Records from a data collection:

(** The first phase. *)
Lemma process_leaves_spec rest : forall pos x pbranch branchpos c inner ml mutated branch,
  Z.of_nat n <= 2 ^ 31 -> drop c l = rest -> (c <= n)%nat -> inner_ok c inner -> mutated_ok c mutated ->
  (pbranch = true -> branchpos = Z.of_nat pos /\ l !! pos = Some x) ->
  (pbranch = true -> match_ok pos x c ml branch 0) ->
  exists inner' ml' mutated' branch',
    process_leaves hash2 pbranch branchpos rest (Z.of_nat c) inner ml mutated branch
      = Ok (Z.of_nat n, inner', ml', mutated', branch')
    /\ inner_ok n inner' /\ mutated_ok n mutated' /\ (pbranch = true -> match_ok pos x n ml' branch' 0).
Proof.
  induction rest as [|y rest IH]; intros pos x pbranch branchpos c inner ml mutated branch Hmax Hd Hc Hin Hmu Hpos Hm.
  - assert (c = n) as ->. { apply (f_equal length) in Hd. rewrite length_drop in Hd. cbn in Hd. lia. }
    cbn [process_leaves]. by exists inner, ml, mutated, branch.
  - cbn [process_leaves].
    assert (Hcn : (c < n)%nat). { apply (f_equal length) in Hd. rewrite length_drop in Hd. cbn in Hd. lia. }
    assert (Hy : l !! c = Some y) by (rewrite <- (Nat.add_0_r c), <- lookup_drop, Hd; done).
    rewrite (u32_id (Z.of_nat c + 1)) by (ranges; lia).
    replace (Z.of_nat c + 1) with (Z.of_nat (S c)) by lia.
    destruct (combine_loop_spec 32 pos x pbranch c inner ml 0 (S c) y (Z.of_nat c =? branchpos) mutated branch)
      as (L & q & h & mh & mu & br & -> & Hq & Ho & HL & Hh & Hcur & Hmu'); try done; try lia.
    + cbn. lia.
    + rewrite Nat.sub_1_r. cbn [Nat.pred]. symmetry. by apply node_leaf.
    + intros Hp. rewrite Nat.sub_1_r. cbn [Nat.pred]. destruct (Hpos Hp) as [-> Hx].
      destruct (Z.eqb_spec (Z.of_nat c) (Z.of_nat pos)) as [E|E]; cbn; [|split; [lia|by apply Hm]].
      assert (c = pos) as -> by lia. rewrite Hy in Hx. injection Hx as <-.
      destruct (Hm Hp) as [(_ & _ & ->)|(k & q & r & _ & Hk & Hr & Ho & _ & _ & Hdiv & _)].
      * unfold branch_ok. rewrite Nat.div_1_r. splits; try done. symmetry. by apply node_leaf.
      * exfalso. assert (q <= pos / 2 ^ k)%nat by (apply Nat.div_le_lower_bound; pose proof (pow2_pos k); lia).
        destruct q; [done|lia].
    + cbn [mbind result_bind]. unfold inner_at.
      destruct (lookup_lt_is_Some_2 inner L) as [z ->]; [destruct Hin; lia|]. cbn [mbind result_bind]. subst h.
      apply (IH pos x pbranch branchpos (S c)); try done.
      * by rewrite <- Nat.add_1_r, <- drop_drop, Hd.
      * by apply inner_ok_store.
      * by apply (mutated_ok_step c q L mutated).
      * intros Hp. apply match_ok_finish with (q := q); try done. by apply Hcur.
Qed.

Lemma pow2_bound (q L : nat) : (0 < q)%nat -> Z.of_nat (q * 2 ^ L) <= 2 ^ 31 -> (L <= 31 /\ q <= 2 ^ (31 - L))%nat.
Proof.
  intros Hq H. rewrite Nat2Z.inj_mul, Nat2Z.inj_pow in H. change (Z.of_nat 2) with 2 in H.
  assert (HL : (L <= 31)%nat).
  { destruct (Nat.le_gt_cases L 31) as [|Hgt]; [done|exfalso].
    assert (2 ^ 32 <= 2 ^ Z.of_nat L) by (apply Z.pow_le_mono_r; lia). nia. }
  split; [done|]. apply Nat2Z.inj_le. rewrite Nat2Z.inj_pow. change (Z.of_nat 2) with 2.
  replace (2 ^ 31) with (2 ^ Z.of_nat (31 - L) * 2 ^ Z.of_nat L) in H
    by (rewrite <- Z.pow_add_r by lia; f_equal; lia).
  apply Z.mul_le_mono_pos_r in H; [done|apply Z.pow_pos_nonneg; lia].
Qed.

Lemma pow2_halve L : (L < 31)%nat -> (2 ^ (31 - L) = 2 * 2 ^ (31 - S L))%nat.
Proof. intros H. rewrite <- Nat.pow_succ_r'. f_equal. lia. Qed.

• **Work instruction**: Above are the records; copy all of them exactly.

• **Solution to the problem**:
(** The first phase. *)
Lemma process_leaves_spec rest : forall pos x pbranch branchpos c inner ml mutated branch,
  Z.of_nat n <= 2 ^ 31 -> drop c l = rest -> (c <= n)%nat -> inner_ok c inner -> mutated_ok c mutated ->
  (pbranch = true -> branchpos = Z.of_nat pos /\ l !! pos = Some x) ->
  (pbranch = true -> match_ok pos x c ml branch 0) ->
  exists inner' ml' mutated' branch',
    process_leaves hash2 pbranch branchpos rest (Z.of_nat c) inner ml mutated branch
      = Ok (Z.of_nat n, inner', ml', mutated', branch')
    /\ inner_ok n inner' /\ mutated_ok n mutated' /\ (pbranch = true -> match_ok pos x n ml' branch' 0).
Proof.
  induction rest as [|y rest IH]; intros pos x pbranch branchpos c inner ml mutated branch Hmax Hd Hc Hin Hmu Hpos Hm.
  - assert (c = n) as ->. { apply (f_equal length) in Hd. rewrite length_drop in Hd. cbn in Hd. lia. }
    cbn [process_leaves]. by exists inner, ml, mutated, branch.
  - cbn [process_leaves].
    assert (Hcn : (c < n)%nat). { apply (f_equal length) in Hd. rewrite length_drop in Hd. cbn in Hd. lia. }
    assert (Hy : l !! c = Some y) by (rewrite <- (Nat.add_0_r c), <- lookup_drop, Hd; done).
    rewrite (u32_id (Z.of_nat c + 1)) by (ranges; lia).
    replace (Z.of_nat c + 1) with (Z.of_nat (S c)) by lia.
    destruct (combine_loop_spec 32 pos x pbranch c inner ml 0 (S c) y (Z.of_nat c =? branchpos) mutated branch)
      as (L & q & h & mh & mu & br & -> & Hq & Ho & HL & Hh & Hcur & Hmu'); try done; try lia.
    + cbn. lia.
    + rewrite Nat.sub_1_r. cbn [Nat.pred]. symmetry. by apply node_leaf.
    + intros Hp. rewrite Nat.sub_1_r. cbn [Nat.pred]. destruct (Hpos Hp) as [-> Hx].
      destruct (Z.eqb_spec (Z.of_nat c) (Z.of_nat pos)) as [E|E]; cbn; [|split; [lia|by apply Hm]].
      assert (c = pos) as -> by lia. rewrite Hy in Hx. injection Hx as <-.
      destruct (Hm Hp) as [(_ & _ & ->)|(k & q & r & _ & Hk & Hr & Ho & _ & _ & Hdiv & _)].
      * unfold branch_ok. rewrite Nat.div_1_r. splits; try done. symmetry. by apply node_leaf.
      * exfalso. assert (q <= pos / 2 ^ k)%nat by (apply Nat.div_le_lower_bound; pose proof (pow2_pos k); lia).
        destruct q; [done|lia].
    + cbn [mbind result_bind]. unfold inner_at.
      destruct (lookup_lt_is_Some_2 inner L) as [z ->]; [destruct Hin; lia|]. cbn [mbind result_bind]. subst h.
      apply (IH pos x pbranch branchpos (S c)); try done.
      * by rewrite <- Nat.add_1_r, <- drop_drop, Hd.
      * by apply inner_ok_store.
      * by apply (mutated_ok_step c q L mutated).
      * intros Hp. apply match_ok_finish with (q := q); try done. by apply Hcur.
Qed.

Lemma pow2_bound (q L : nat) : (0 < q)%nat -> Z.of_nat (q * 2 ^ L) <= 2 ^ 31 -> (L <= 31 /\ q <= 2 ^ (31 - L))%nat.
Proof.
  intros Hq H. rewrite Nat2Z.inj_mul, Nat2Z.inj_pow in H. change (Z.of_nat 2) with 2 in H.
  assert (HL : (L <= 31)%nat).
  { destruct (Nat.le_gt_cases L 31) as [|Hgt]; [done|exfalso].
    assert (2 ^ 32 <= 2 ^ Z.of_nat L) by (apply Z.pow_le_mono_r; lia). nia. }
  split; [done|]. apply Nat2Z.inj_le. rewrite Nat2Z.inj_pow. change (Z.of_nat 2) with 2.
  replace (2 ^ 31) with (2 ^ Z.of_nat (31 - L) * 2 ^ Z.of_nat L) in H
    by (rewrite <- Z.pow_add_r by lia; f_equal; lia).
  apply Z.mul_le_mono_pos_r in H; [done|apply Z.pow_pos_nonneg; lia].
Qed.

Lemma pow2_halve L : (L < 31)%nat -> (2 ^ (31 - L) = 2 * 2 ^ (31 - S L))%nat.
Proof. intros H. rewrite <- Nat.pow_succ_r'. f_equal. lia. Qed.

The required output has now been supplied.